» EXERCISE
Since only the total matters, count the lines of these entries containing the word "when" and write that total alone.

» EXCERPTED RECORDS

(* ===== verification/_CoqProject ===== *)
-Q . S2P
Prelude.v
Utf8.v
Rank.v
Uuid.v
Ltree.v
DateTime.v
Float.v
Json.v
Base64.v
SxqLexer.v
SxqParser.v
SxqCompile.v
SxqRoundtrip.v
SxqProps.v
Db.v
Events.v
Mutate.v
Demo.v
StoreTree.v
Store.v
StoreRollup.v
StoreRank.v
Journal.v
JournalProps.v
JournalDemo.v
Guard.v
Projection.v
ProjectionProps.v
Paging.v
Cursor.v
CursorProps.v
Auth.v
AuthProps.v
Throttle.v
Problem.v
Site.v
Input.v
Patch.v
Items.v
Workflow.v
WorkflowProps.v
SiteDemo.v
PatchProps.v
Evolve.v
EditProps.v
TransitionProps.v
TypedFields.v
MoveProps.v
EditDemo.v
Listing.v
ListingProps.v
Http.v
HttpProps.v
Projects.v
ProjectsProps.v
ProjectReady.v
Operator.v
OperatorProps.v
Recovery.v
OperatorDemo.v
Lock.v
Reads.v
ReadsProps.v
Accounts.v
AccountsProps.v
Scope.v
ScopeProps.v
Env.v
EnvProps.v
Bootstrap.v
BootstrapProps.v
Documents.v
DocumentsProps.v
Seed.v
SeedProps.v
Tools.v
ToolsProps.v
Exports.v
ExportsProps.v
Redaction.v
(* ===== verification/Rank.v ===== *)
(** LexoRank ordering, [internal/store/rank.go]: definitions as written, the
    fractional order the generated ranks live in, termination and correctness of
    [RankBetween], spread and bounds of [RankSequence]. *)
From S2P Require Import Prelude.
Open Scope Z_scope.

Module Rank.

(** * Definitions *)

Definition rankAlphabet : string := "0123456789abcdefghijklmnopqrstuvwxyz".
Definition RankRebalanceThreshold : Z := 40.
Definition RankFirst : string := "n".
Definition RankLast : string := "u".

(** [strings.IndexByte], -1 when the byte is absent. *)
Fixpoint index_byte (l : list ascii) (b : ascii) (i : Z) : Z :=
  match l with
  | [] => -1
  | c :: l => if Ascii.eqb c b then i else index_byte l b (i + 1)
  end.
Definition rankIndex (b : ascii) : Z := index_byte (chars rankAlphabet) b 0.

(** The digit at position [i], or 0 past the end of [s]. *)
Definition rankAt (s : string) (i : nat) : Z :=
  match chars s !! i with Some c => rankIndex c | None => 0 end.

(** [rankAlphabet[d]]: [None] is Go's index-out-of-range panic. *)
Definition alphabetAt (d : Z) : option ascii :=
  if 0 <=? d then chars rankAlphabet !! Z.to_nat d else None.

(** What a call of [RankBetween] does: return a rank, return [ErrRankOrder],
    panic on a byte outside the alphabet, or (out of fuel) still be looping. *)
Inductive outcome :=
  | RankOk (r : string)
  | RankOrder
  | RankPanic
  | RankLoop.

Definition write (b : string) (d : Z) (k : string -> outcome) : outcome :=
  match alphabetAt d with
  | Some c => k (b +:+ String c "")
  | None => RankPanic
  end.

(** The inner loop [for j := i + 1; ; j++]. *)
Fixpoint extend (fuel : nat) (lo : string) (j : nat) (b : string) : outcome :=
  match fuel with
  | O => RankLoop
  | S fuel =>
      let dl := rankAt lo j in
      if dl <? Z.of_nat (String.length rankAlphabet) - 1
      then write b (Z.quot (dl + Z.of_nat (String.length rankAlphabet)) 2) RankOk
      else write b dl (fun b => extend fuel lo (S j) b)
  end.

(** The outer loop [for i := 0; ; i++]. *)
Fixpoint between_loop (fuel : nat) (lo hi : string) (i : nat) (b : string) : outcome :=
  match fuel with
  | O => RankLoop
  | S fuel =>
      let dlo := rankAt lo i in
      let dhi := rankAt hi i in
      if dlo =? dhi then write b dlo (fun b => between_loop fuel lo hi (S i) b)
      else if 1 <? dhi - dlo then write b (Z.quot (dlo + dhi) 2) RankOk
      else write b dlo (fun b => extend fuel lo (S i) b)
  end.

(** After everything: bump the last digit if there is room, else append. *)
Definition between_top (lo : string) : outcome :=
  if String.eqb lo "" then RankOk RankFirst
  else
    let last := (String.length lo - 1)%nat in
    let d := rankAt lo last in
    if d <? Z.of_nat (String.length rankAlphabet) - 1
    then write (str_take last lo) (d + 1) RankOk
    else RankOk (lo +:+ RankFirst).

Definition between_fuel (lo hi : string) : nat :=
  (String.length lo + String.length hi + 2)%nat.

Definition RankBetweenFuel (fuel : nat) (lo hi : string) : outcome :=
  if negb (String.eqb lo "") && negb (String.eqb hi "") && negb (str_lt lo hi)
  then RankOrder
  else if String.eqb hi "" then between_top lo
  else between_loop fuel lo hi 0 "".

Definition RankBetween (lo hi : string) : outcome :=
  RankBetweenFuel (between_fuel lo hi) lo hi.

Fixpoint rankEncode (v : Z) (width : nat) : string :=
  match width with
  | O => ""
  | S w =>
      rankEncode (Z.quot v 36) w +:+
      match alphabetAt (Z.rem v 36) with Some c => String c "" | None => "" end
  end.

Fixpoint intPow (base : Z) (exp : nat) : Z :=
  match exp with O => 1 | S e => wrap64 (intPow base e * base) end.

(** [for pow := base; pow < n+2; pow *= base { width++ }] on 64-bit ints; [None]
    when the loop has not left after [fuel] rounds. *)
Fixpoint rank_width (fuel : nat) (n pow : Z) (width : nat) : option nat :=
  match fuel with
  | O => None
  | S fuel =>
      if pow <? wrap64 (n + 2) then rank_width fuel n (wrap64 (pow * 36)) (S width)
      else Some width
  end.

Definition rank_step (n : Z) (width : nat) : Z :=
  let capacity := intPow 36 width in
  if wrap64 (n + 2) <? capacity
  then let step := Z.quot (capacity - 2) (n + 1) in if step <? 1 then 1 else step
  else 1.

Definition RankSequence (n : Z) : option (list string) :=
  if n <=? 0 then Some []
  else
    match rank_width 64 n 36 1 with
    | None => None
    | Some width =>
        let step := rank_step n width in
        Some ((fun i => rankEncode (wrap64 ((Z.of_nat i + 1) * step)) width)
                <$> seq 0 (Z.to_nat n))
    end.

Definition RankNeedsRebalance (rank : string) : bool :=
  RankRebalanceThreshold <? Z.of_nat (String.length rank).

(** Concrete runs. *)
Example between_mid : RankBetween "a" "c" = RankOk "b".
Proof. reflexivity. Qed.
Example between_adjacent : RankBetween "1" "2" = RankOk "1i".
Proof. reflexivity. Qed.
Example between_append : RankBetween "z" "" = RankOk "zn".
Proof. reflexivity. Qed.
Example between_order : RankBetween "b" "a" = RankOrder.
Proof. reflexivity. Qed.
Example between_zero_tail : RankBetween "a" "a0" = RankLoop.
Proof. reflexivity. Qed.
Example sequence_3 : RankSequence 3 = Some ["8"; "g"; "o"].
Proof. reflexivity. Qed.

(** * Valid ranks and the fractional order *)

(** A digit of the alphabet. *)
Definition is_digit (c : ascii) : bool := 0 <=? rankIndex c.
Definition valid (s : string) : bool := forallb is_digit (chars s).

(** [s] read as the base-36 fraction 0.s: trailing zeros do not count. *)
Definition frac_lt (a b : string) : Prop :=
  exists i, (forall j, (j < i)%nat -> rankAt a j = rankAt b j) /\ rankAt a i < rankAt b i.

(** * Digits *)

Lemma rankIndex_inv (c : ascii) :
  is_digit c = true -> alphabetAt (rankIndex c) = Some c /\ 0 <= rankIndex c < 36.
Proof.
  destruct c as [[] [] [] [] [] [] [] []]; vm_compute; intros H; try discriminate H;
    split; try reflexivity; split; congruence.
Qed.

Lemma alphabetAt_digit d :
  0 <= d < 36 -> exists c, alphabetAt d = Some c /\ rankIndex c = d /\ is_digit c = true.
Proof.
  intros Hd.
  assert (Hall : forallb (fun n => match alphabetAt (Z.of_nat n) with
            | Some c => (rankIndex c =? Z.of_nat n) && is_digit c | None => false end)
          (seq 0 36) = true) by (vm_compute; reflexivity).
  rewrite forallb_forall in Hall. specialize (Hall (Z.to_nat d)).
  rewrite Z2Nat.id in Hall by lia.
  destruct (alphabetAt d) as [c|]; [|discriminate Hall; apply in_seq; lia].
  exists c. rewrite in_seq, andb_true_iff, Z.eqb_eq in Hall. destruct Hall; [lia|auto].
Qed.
--
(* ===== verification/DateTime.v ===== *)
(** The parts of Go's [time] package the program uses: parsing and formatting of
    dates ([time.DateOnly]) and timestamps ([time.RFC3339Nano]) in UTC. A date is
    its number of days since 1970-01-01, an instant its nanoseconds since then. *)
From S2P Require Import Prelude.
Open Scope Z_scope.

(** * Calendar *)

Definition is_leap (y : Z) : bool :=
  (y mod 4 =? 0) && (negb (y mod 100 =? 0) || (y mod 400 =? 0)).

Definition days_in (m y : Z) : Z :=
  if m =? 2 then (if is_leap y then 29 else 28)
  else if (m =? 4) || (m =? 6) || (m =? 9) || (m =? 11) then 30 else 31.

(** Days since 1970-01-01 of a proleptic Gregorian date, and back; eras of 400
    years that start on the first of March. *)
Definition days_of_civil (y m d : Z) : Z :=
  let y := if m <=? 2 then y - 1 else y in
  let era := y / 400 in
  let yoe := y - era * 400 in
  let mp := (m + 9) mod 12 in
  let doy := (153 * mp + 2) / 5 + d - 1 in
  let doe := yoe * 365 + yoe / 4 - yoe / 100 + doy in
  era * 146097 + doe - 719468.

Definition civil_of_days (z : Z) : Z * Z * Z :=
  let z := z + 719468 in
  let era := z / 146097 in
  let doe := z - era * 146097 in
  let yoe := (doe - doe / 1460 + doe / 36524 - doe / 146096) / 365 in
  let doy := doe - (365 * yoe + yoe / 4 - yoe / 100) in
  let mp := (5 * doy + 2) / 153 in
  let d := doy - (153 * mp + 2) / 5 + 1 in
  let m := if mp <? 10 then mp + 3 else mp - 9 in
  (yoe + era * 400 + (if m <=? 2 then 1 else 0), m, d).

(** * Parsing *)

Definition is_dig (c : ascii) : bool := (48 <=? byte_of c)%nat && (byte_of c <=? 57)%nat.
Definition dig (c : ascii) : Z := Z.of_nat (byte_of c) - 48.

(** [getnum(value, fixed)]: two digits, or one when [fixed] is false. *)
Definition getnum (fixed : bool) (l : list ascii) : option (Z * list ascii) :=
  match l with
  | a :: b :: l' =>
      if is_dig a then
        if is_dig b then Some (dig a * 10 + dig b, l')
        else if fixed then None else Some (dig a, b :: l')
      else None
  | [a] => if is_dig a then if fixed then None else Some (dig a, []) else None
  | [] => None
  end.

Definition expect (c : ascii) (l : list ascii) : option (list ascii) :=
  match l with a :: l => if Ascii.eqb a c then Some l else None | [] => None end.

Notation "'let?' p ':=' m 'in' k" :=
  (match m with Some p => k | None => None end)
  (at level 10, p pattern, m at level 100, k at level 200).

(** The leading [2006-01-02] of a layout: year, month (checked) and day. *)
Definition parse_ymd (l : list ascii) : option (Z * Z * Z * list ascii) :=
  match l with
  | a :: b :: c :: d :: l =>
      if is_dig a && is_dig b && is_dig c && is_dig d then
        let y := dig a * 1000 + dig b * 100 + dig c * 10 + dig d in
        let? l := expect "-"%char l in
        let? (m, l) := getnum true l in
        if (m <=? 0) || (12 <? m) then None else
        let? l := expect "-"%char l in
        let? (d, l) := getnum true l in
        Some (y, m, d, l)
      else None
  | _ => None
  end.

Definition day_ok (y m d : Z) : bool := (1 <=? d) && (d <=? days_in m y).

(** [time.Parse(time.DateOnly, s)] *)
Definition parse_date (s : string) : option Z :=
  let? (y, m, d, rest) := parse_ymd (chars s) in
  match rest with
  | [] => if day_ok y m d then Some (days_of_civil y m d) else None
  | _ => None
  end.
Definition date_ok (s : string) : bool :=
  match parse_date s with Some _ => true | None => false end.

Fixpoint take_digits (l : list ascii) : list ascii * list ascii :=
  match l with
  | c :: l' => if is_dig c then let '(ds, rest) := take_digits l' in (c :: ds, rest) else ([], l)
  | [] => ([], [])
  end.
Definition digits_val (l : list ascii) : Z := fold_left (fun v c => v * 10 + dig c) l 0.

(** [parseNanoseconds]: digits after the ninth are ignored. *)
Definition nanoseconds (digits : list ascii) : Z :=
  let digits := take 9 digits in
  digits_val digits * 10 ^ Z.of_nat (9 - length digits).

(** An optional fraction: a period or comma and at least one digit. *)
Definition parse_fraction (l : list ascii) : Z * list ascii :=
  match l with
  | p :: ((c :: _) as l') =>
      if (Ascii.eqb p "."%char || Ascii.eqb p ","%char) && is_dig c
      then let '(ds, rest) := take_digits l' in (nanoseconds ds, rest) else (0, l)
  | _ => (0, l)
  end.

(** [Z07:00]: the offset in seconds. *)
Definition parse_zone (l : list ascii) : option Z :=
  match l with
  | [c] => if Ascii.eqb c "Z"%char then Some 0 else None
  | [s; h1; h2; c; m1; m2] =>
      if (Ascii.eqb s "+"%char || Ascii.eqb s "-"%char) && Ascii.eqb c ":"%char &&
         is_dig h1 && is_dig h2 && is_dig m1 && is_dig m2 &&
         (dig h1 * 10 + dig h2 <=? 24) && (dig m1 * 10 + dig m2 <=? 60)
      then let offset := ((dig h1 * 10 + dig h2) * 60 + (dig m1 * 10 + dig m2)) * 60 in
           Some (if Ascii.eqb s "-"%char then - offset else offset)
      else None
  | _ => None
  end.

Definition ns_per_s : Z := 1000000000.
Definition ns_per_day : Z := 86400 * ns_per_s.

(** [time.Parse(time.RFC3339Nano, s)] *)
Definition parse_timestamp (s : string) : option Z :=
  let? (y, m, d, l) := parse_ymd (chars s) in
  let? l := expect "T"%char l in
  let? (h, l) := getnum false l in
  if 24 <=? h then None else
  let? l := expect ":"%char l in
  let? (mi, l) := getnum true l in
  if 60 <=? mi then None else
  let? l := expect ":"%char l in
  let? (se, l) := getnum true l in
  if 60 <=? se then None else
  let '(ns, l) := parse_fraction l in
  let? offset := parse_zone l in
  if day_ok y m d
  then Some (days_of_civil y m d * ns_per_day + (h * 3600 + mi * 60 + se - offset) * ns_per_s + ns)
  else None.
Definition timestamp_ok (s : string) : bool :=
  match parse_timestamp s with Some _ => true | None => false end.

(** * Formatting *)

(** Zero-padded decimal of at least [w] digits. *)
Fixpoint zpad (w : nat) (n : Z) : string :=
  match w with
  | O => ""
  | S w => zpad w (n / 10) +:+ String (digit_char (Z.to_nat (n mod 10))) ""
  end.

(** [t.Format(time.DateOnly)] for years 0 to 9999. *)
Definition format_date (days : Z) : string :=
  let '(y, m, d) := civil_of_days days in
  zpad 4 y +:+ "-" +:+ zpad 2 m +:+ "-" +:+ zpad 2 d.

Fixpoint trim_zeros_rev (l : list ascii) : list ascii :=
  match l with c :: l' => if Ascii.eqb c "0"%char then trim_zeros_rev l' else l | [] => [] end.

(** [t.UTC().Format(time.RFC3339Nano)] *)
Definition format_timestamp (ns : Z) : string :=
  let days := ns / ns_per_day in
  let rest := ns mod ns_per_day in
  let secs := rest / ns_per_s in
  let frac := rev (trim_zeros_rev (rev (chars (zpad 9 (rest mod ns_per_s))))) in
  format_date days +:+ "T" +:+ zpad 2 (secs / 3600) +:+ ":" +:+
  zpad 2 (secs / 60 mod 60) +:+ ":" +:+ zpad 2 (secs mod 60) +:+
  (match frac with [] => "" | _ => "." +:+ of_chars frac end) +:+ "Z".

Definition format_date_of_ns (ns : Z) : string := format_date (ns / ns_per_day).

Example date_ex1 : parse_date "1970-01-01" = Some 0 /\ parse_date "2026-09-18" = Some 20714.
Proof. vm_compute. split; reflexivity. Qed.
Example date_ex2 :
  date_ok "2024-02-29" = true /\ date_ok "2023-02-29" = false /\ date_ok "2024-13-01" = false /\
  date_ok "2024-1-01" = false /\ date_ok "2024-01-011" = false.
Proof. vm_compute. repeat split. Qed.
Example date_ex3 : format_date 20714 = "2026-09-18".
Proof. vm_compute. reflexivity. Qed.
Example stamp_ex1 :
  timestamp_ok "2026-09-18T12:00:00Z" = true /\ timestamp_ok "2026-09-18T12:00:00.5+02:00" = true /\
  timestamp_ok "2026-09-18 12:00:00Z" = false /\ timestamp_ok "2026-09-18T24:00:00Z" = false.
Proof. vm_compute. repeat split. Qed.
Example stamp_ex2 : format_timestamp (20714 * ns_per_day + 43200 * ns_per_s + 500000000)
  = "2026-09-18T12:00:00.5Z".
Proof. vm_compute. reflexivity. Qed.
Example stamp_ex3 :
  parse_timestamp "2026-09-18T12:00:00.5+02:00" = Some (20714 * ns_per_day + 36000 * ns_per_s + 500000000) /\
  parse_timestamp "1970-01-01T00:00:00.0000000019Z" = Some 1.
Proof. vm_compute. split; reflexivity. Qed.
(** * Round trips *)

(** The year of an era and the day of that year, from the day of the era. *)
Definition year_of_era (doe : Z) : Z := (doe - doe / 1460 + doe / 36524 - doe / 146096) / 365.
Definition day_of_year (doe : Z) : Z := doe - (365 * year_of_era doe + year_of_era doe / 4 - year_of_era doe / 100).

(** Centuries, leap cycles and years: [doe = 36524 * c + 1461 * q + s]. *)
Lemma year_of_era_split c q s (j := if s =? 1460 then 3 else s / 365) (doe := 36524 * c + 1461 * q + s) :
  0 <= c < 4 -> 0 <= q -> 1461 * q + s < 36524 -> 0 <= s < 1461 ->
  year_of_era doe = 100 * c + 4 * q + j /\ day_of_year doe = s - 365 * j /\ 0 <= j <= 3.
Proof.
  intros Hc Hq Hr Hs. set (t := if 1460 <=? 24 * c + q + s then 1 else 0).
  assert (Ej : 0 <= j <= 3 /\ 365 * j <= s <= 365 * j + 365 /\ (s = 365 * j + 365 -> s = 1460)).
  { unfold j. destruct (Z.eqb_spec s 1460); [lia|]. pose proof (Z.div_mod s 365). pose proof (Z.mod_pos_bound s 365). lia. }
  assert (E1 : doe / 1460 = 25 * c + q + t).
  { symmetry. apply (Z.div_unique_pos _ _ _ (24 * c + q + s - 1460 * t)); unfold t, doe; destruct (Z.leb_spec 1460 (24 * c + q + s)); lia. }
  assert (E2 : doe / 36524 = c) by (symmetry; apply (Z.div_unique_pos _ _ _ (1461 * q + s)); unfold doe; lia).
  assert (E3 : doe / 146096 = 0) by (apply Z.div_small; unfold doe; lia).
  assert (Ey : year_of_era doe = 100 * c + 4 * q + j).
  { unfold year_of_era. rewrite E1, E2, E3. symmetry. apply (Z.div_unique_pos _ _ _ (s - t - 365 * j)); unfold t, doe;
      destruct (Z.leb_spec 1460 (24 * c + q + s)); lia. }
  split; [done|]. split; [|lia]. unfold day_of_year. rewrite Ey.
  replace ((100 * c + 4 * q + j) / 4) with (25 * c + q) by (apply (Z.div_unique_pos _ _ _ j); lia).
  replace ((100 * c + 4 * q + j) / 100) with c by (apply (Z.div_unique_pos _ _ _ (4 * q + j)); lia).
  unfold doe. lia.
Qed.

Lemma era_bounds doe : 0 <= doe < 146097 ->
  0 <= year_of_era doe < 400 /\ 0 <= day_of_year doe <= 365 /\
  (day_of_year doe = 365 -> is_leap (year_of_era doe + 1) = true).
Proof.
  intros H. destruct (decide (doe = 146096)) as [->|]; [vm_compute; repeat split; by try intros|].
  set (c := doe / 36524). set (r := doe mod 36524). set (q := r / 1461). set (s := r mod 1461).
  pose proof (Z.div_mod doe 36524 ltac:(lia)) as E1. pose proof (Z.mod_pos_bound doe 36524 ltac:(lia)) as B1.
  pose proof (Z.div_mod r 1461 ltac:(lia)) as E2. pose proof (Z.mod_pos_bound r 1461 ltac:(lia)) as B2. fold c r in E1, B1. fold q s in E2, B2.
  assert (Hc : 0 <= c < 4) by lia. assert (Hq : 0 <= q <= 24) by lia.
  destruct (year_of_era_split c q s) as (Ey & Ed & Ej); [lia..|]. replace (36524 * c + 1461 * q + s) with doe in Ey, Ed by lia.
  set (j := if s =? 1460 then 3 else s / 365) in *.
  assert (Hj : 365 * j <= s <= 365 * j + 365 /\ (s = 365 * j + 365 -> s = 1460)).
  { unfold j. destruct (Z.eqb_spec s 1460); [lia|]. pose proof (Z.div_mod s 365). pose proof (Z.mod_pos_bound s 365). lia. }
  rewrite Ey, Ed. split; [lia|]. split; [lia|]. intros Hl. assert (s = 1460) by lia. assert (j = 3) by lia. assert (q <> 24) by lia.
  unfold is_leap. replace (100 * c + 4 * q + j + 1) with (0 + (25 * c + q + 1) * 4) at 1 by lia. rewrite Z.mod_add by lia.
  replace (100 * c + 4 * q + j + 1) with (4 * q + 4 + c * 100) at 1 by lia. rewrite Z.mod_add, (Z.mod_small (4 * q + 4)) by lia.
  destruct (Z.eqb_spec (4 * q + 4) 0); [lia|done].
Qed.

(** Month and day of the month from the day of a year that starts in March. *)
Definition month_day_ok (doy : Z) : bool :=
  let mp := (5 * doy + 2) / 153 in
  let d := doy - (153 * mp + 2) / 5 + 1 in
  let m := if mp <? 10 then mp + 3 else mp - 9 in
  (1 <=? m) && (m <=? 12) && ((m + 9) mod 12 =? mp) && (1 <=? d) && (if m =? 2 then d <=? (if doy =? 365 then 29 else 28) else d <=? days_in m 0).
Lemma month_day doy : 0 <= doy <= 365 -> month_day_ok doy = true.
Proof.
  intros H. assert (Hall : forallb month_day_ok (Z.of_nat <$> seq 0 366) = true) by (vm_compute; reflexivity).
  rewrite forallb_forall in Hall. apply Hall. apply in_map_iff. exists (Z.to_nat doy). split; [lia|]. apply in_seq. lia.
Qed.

» EXERCISE RESPONSE
3